Remote Australia and the Voice
Wednesday 3 May, 5:30pm refreshments for a 6:00pm start at the Science Gallery Melbourne Theatre.
For many Australians living in cities and major towns, remote Australia is often out of sight and out of mind. It is revered in art and tourism circles for preserving the “real” Australia, while simultaneously stigmatised in politics and the media for its entrenched social problems. Yet federal mechanisms for consulting with remote Indigenous communities have varied widely over successive governments since the 1970s.
This year’s Voice Referendum offers all Australians a rare opportunity to secure in the Australian Constitution a right for Indigenous people in remote Australia to be heard in the making of laws that impact them directly. The timing of this Referendum is critical as Australian governments have repeatedly failed to Close the Gap within the past two decades, leaving Indigenous poverty, education, health and housing conditions in remote Australia worse than they were 30 years ago. Answers to this problem elude most political commentators. Professor Gumbula will discuss how Indigenous elders in remote Australia nonetheless work tirelessly to provide for their communities and can achieve better outcomes if better heard and resourced.
This event is presented by the University of Melbourne’s Indigenous Knowledge Institute and forms part of the University’s program of work encouraging conversations around the Voice.

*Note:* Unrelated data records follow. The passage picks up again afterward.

(* ===== verification/Files.v ===== *)
(** * Operations on files and directories: fs/file.cpp, fs/directory.cpp, fs/chmod.cpp

    What the commands do to the file system, for a user: every operation asks
    for a right of acl/path.cpp first and then makes its system calls.  The state
    is the configuration with its stored answers, the work directory of the
    thread, the umask of the process and the system calls made so far.

    The theorem: no call that changes anything is made without the right that
    the operation stands for.  Directories.v has those on directories. *)

From stdpp Require Import prelude strings.
From S2P Require Import Prelude CxxString State Path VirtualPath Acl UserData User Mode Kernel Rights.
Local Open Scope Z_scope.
Local Open Scope list_scope.
Local Open Scope st_scope.

(** ** State *)

Record World := MkWorld { cfg : Config; workDir : str; mask : Z; ops : list sys }.

Definition set_cfg v w := MkWorld v (workDir w) (mask w) (ops w).
Definition set_workDir v w := MkWorld (cfg w) v (mask w) (ops w).
Definition set_mask v w := MkWorld (cfg w) (workDir w) v (ops w).
Definition set_ops v w := MkWorld (cfg w) (workDir w) (mask w) v.
Definition push_op (c : sys) (w : World) : World := set_ops (ops w ++ [c]) w.

Inductive file_error : Type :=
  | SystemError (errno : Z)
  | RuntimeError (message : str)
  | PathError (e : path_error).

Abbreviation M := (ST World file_error).

(** [catch (const util::SystemError& e) { return util::Error::Failure(e.Errno()); }] *)
Definition to_error (e : file_error) : option (M error) :=
  match e with SystemError n => Some (st_ret (FailureErrno n)) | _ => None end.

(** [if (!e) throw util::SystemError(e.Errno());] *)
Definition throw_error (e : error) : M unit :=
  if err_ok e then st_ret tt else st_throw (SystemError (err_errno e)).

(** The settings and the process: the free space that must stay, whether
    incomplete files may be downloaded, the aliases and the directories of
    [cdpath], and the effective ids *)
Record Settings := {
  FreeSpace : Z; DlIncomplete : bool; aliases : list (str * str); cdpaths : list str;
  euid : Z; egid : Z
}.

Section files.
Context `{Fnmatch, ReplaceAll, CaseConv}.
Context (K : Kernel) (GIDToName : Z → str) (uninit : Z) (sitepath : str) (settings : Settings).
Implicit Types (user : UserData) (path : str).

Abbreviation real path := (MakeReal_virtual sitepath path).

(** ** Rights, status, directories *)

Definition asked (f : list sys → Config → error * Config) : M error := λ w,
  let '(e, c) := f (ops w) (cfg w) in (Ok e, set_cfg c w).

Definition owner_at tr (p : str) : Z := UID (GetOwner K uninit tr p).

Definition file_allowed (t : Action) user path : M error :=
  asked (λ tr, FileAllowed GIDToName (owner_at tr) sitepath t user path).
Definition dir_allowed (t : Action) user path : M error :=
  asked (λ tr, DirAllowed GIDToName (owner_at tr) sitepath t user path).
Definition allowed (t : Action) user path : M error :=
  asked (λ tr, Allowed GIDToName (owner_at tr) (path_IsDirectory K tr) sitepath t user path).

(** A system call, and those that ask *)
Definition call (c : sys) : M error := syscall K ops push_op c.

Definition query {A} (c : sys) (f : list sys → result Z A) : M A := λ w,
  (match f (ops w) with Ok a => Ok a | Throw e => Throw (SystemError e) end, push_op c w).

(** [util::path::Status status(p)] *)
Definition status (p : str) : M Status := query (Lstat p) (λ tr, Reset K tr p).

(** [util::path::FreeDiskSpace] *)
Definition FreeDiskSpace (p : str) : M Z :=
  query (Statvfs p) (λ tr, match statvfs K tr p with Ok (bsize, bavail) => Ok ((bsize * bavail) mod 2 ^ 64) | Throw e => Throw e end).

(** The constructor of a DirContainer opens the directory, and [begin] opens it
    again. *)
Definition opendir (p : str) : M (list str) := query (Opendir p) (λ tr, readdir K tr p).

Definition lift_path (r : result path_error str) : M str :=
  match r with Ok p => st_ret p | Throw e => st_throw (PathError e) end.

(** [MakeReal(const Path&)] and [MakeVirtual(const Path&)] in the work directory *)
Definition make_real (p : str) : M str := st_gets (λ w, MakeReal sitepath (workDir w) (realpath K (ops w)) p).
Definition make_virtual (p : str) : M str := r <- make_real p;; lift_path (MakeVirtual_real sitepath r).

(** [SetOwner(MakeReal(path), Owner(user.ID(), user.PrimaryGID()))] *)
Definition take_ownership user path : M error :=
  SetOwner K ops push_op (real path) (MkOwner (id user) (primaryGid user)).

(** ** fs/file.cpp *)

Definition DeleteFile_real (p : str) : M error := call (Unlink p).

(** With [size] and [modTime], which a failing call leaves as they are. *)
Definition DeleteFile user path : M (error * option (Z * Z)) :=
  e <- file_allowed Delete user path;;
  if negb (err_ok e) then st_ret (e, None)
  else
    r <- st_catch (s <- status (real path);; st_ret (Success, Some (Size s, st_mtime (native s))))
           (λ e, match e with SystemError n => Some (st_ret (FailureErrno n, None)) | _ => None end);;
    if negb (err_ok (fst r)) then st_ret r
    else e <- DeleteFile_real (real path);; st_ret (e, snd r).

Definition Rename_real (oldPath newPath : str) : M error := call (RenamePath oldPath newPath).

(** The space that is left must exceed the configured one. *)
Definition check_space (dir : str) : M unit :=
  free <- FreeDiskSpace dir;;
  if free / 1024 <? FreeSpace settings mod 2 ^ 64 then st_throw (SystemError ENOSPC) else st_ret tt.

(** The result is the open file, named by its real path. *)
Definition CreateFile user path : M str :=
  e <- file_allowed Upload user path;; throw_error e;;;
  check_space (Dirname (real path));;;
  let mode := if DlIncomplete settings then 493 else 420 in
  e <- call (Open_ (real path) (CreateExclusive mode));;
  (if err_ok e then st_ret tt
   else if negb (err_errno e =? EEXIST) then st_throw (SystemError (err_errno e))
   else
     e <- file_allowed Overwrite user path;;
     (if err_ok e then st_ret tt else st_throw (SystemError EEXIST));;;
     e <- call (Open_ (real path) WriteTruncate);; throw_error e);;;
  take_ownership user path;;; st_ret (real path).

Definition regular_file (p : str) : M unit :=
  s <- status p;;
  if IsRegularFile s then st_ret tt else st_throw (RuntimeError (lit "Not a regular file")).

(** [fout->seek(0, std::ios_base::end)] *)
Definition seek_to_end (p : str) : M Z := λ w,
  (match seek_end K (ops w) p with Ok n => Ok n | Throw e => Throw (SystemError e) end, w).

Definition AppendFile user path (offset : Z) : M str :=
  e <- file_allowed Resume user path;; throw_error e;;;
  regular_file (real path);;; check_space (Dirname (real path));;;
  e <- call (Open_ (real path) WriteAppend);; throw_error e;;;
  size <- seek_to_end (real path);;
  (if offset <? size then e <- call (Ftruncate (real path) offset);; throw_error e else st_ret tt);;;
  seek_to_end (real path);;; st_ret (real path).

Definition OpenFile user path : M str :=
  e <- file_allowed Download user path;; throw_error e;;;
  regular_file (real path);;;
  e <- call (Open_ (real path) ReadOnly);; throw_error e;;; st_ret (real path).

(** [UniqueFile]: [names] are the random strings; at most [n] are tried. *)
Fixpoint UniqueFile_loop path (names : nat → str) (i n : nat) : M (error * str) :=
  match n with
  | O => st_ret (FailureMsg [], [])
  | S n =>
      let uniquePath := Join path (names i) in
      r <- st_catch (status (real uniquePath);;; st_ret None)
             (λ e, match e with
                   | SystemError n => Some (st_ret (Some (if n =? ENOENT then Success else FailureErrno n)))
                   | _ => None
                   end);;
      match r with
      | Some e => st_ret (e, uniquePath)
      | None => UniqueFile_loop path names (S i) n
      end
  end.

Definition UniqueFile user path (names : nat → str) : M (error * str) :=
  e <- file_allowed Upload user (Join path (lit "dummyfile"));; throw_error e;;;
  UniqueFile_loop path names 0 1000.

Definition maxInactivity : Z := 30.

Definition IsIncomplete (p : str) : M bool :=
  st_catch (s <- status p;; now <- st_gets (λ w, time_ K (ops w));;
            st_ret (IsExecutable (euid settings) (egid settings) s && (now - st_mtime (native s) <? maxInactivity)))
    (λ e, match e with SystemError _ => Some (st_ret false) | _ => None end).

(** ** fs/directory.cpp *)

Definition ChangeDirectory user path : M error :=
  e <- dir_allowed View user path;;
  if negb (err_ok e) then st_ret e
  else
    r <- st_catch
           (s <- status (real path);;
            st_ret (if negb (IsDirectory s) then FailureErrno ENOTDIR
                    else if negb (IsExecutable (euid settings) (egid settings) s) then FailureErrno EACCES
                    else Success)) to_error;;
    if negb (err_ok r) then st_ret r
    else st_modify (set_workDir path);;; st_ret Success.

(** [match] is the path that was entered, or tried last. *)
Fixpoint ChangeAlias_loop user (name : str) (l : list (str * str)) : M (error * str) :=
  match l with
  | [] => st_ret (FailureErrno ENOENT, [])
  | (n, p) :: l =>
      if decide (n = name) then e <- ChangeDirectory user p;; st_ret (e, p)
      else ChangeAlias_loop user name l
  end.

Definition ChangeAlias user path : M (error * str) :=
  if decide (Basename path = path) then ChangeAlias_loop user (to_lower path) (aliases settings)
  else st_ret (FailureErrno ENOENT, []).

(** The filter of a DirIterator: is the entry hidden from the user? *)
Definition hidden_entry user (p : str) : M bool :=
  v <- lift_path (MakeVirtual_real sitepath p);; e <- allowed View user v;; st_ret (negb (err_ok e)).

(** The constructor of the iterator moves to the first entry that is not hidden.
    The code asks again for that entry, which gives the same answer. *)
Fixpoint skip_hidden user (dir : str) (l : list str) : M unit :=
  match l with
  | [] => st_ret tt
  | x :: l => h <- hidden_entry user (Join dir x);; if h : bool then skip_hidden user dir l else st_ret tt
  end.

(** [for (auto& entry : DirContainer(user, path)) body]: [begin] rewinds the
    directory without the filter, which only [++] applies. *)
Fixpoint visit {A} user (dir : str) (check : bool) (body : str → M (option A)) (l : list str) : M (option A) :=
  match l with
  | [] => st_ret None
  | x :: l =>
      h <- (if check then hidden_entry user (Join dir x) else st_ret false);;
      if h : bool then visit user dir true body l
      else
        r <- body x;;
        match r with Some a => st_ret (Some a) | None => visit user dir true body l end
  end.

Definition for_entries {A} user path (body : str → M (option A)) : M (option A) :=
  r <- make_real path;;
  h <- hidden_entry user r;;
  if h : bool then st_throw (SystemError ENOENT)
  else
    l <- opendir r;; skip_hidden user (real path) l;;;
    l <- opendir r;; visit user (real path) false body l.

The event is FREE and all are welcome.
About Professor Brian Gumbula
Professor Brian Gumbula is a senior Yolŋu elder and ceremonial leader of the Gupapuyŋu clan from Northeast Arnhem Land. He is fully trained in Yolŋu law and responsible for working with other Yolŋu leaders of the most senior rank to keep their law intact and transmit it to future generations. He has a background in Indigenous school education in Northeast Arnhem Land and served as a Constable First Class in the Northern Territory Police Service until 1996. He has since served on boards of the Laynhapuy Homelands Aboriginal Corporation and Yirralka Rangers. He has engaged in many research projects on Yolngu law and culture over the past 30 years and was appointed as an Indigenous Knowledge Institute Fellow at the University of Melbourne in 2022. His current project is co-funded by University Museums & Collections and examines how Yolŋu law is represented in the University’s vintage collections of Yolŋu cultural heritage. He is also undertaking research into native bees and historical Yolŋu trade with Makassar seafarers with colleagues in the Faculties of Science, Fine Arts & Music, and Medicine, Dentistry & Health Sciences.